What is required: When you output the entries, begin with the first line and end with the line containing "are written in", keeping each line exactly as it is.

(Collected data entries)
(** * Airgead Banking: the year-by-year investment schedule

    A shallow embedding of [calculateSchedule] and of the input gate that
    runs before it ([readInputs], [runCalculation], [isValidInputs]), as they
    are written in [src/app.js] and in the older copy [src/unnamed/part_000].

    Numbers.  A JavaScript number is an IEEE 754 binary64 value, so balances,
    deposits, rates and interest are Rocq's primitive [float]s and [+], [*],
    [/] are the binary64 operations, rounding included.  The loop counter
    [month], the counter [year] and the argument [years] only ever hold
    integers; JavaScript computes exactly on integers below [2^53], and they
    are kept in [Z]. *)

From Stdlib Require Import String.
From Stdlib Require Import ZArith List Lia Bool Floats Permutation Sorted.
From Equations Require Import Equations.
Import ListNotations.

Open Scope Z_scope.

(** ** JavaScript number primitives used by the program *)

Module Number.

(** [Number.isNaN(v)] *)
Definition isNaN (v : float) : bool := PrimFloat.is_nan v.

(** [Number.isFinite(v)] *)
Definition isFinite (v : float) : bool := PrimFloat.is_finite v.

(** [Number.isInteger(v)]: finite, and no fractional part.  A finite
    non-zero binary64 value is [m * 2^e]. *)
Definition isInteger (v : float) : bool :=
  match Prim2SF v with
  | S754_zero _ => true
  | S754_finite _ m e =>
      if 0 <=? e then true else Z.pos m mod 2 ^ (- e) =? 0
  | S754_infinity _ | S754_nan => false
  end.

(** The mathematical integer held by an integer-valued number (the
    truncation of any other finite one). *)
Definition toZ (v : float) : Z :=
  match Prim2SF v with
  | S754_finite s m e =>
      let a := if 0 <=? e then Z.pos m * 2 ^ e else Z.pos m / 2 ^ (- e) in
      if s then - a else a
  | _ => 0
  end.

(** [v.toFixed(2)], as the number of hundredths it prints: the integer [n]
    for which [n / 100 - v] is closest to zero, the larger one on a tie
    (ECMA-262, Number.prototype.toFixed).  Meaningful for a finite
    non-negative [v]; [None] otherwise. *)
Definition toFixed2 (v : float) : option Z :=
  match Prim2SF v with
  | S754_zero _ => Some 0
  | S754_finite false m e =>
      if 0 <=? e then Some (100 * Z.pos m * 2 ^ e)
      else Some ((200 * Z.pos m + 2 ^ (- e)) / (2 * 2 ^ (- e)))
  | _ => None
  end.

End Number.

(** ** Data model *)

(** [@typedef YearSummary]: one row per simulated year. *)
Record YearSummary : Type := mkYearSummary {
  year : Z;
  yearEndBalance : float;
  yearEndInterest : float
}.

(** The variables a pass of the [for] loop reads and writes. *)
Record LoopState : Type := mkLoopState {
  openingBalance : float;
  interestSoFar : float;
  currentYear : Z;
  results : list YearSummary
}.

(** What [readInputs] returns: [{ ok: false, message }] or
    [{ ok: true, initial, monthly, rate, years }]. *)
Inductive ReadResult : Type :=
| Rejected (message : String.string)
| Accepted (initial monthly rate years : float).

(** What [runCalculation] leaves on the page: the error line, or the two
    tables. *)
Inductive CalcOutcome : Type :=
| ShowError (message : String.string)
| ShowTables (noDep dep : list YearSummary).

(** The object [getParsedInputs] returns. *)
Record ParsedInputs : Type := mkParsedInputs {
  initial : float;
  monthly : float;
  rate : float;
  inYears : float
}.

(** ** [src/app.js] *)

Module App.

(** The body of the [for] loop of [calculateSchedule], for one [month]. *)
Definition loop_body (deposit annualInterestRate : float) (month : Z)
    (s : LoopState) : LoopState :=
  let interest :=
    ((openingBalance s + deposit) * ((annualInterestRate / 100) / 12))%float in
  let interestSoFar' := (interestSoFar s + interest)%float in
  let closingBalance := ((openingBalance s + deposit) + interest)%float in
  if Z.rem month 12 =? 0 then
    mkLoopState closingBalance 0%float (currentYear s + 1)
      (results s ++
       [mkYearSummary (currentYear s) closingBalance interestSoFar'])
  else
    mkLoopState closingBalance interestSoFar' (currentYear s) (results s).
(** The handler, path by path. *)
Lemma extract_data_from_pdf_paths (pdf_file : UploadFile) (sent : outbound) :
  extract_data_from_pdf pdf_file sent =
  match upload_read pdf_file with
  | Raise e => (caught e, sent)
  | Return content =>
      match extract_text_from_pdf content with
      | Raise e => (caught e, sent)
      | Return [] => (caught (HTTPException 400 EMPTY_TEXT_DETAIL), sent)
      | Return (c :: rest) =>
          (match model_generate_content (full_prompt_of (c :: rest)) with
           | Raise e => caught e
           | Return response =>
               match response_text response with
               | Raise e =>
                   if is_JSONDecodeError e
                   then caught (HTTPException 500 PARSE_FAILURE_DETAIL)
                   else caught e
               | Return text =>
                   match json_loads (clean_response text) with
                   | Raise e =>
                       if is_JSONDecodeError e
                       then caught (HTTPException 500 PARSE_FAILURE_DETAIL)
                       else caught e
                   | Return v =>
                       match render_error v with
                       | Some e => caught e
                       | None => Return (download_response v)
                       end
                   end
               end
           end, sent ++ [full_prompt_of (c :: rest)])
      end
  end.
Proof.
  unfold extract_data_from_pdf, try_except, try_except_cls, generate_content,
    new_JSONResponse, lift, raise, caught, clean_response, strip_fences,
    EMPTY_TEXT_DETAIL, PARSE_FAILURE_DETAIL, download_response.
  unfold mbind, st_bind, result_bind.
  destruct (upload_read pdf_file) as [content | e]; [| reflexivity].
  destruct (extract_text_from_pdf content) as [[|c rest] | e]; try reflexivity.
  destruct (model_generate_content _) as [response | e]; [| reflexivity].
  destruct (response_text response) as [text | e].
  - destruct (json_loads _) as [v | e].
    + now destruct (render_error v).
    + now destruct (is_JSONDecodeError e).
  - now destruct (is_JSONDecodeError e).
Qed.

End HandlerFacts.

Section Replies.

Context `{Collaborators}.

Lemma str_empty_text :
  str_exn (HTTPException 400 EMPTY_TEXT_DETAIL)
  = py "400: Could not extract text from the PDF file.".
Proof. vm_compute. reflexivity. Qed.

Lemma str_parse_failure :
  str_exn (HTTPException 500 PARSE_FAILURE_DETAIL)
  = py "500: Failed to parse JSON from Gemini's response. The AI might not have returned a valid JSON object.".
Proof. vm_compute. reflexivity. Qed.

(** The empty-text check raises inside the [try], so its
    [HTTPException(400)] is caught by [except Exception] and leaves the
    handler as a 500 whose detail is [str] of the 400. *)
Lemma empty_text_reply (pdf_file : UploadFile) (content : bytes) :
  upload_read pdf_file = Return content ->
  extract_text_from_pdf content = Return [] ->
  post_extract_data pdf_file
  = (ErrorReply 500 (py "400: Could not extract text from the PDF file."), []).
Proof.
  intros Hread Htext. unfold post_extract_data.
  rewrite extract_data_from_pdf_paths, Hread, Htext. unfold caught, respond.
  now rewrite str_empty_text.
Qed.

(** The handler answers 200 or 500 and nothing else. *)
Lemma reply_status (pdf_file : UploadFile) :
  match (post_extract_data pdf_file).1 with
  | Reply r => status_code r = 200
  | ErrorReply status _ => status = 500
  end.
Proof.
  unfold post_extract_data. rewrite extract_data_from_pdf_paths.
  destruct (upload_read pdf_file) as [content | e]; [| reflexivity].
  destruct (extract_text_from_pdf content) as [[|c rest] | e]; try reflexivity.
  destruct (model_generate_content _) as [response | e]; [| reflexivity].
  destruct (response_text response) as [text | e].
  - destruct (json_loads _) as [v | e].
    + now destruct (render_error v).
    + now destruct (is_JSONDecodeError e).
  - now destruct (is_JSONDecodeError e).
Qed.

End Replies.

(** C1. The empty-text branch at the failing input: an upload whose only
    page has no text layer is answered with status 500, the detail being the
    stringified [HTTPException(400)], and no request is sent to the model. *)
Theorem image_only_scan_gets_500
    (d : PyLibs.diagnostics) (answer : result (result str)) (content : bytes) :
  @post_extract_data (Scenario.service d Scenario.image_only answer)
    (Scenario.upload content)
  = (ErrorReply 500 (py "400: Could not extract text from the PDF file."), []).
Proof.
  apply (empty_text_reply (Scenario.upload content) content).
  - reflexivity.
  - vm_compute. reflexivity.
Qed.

Exercise response:
(** * Airgead Banking: the year-by-year investment schedule

    A shallow embedding of [calculateSchedule] and of the input gate that
    runs before it ([readInputs], [runCalculation], [isValidInputs]), as they
    are written in [src/app.js] and in the older copy [src/unnamed/part_000].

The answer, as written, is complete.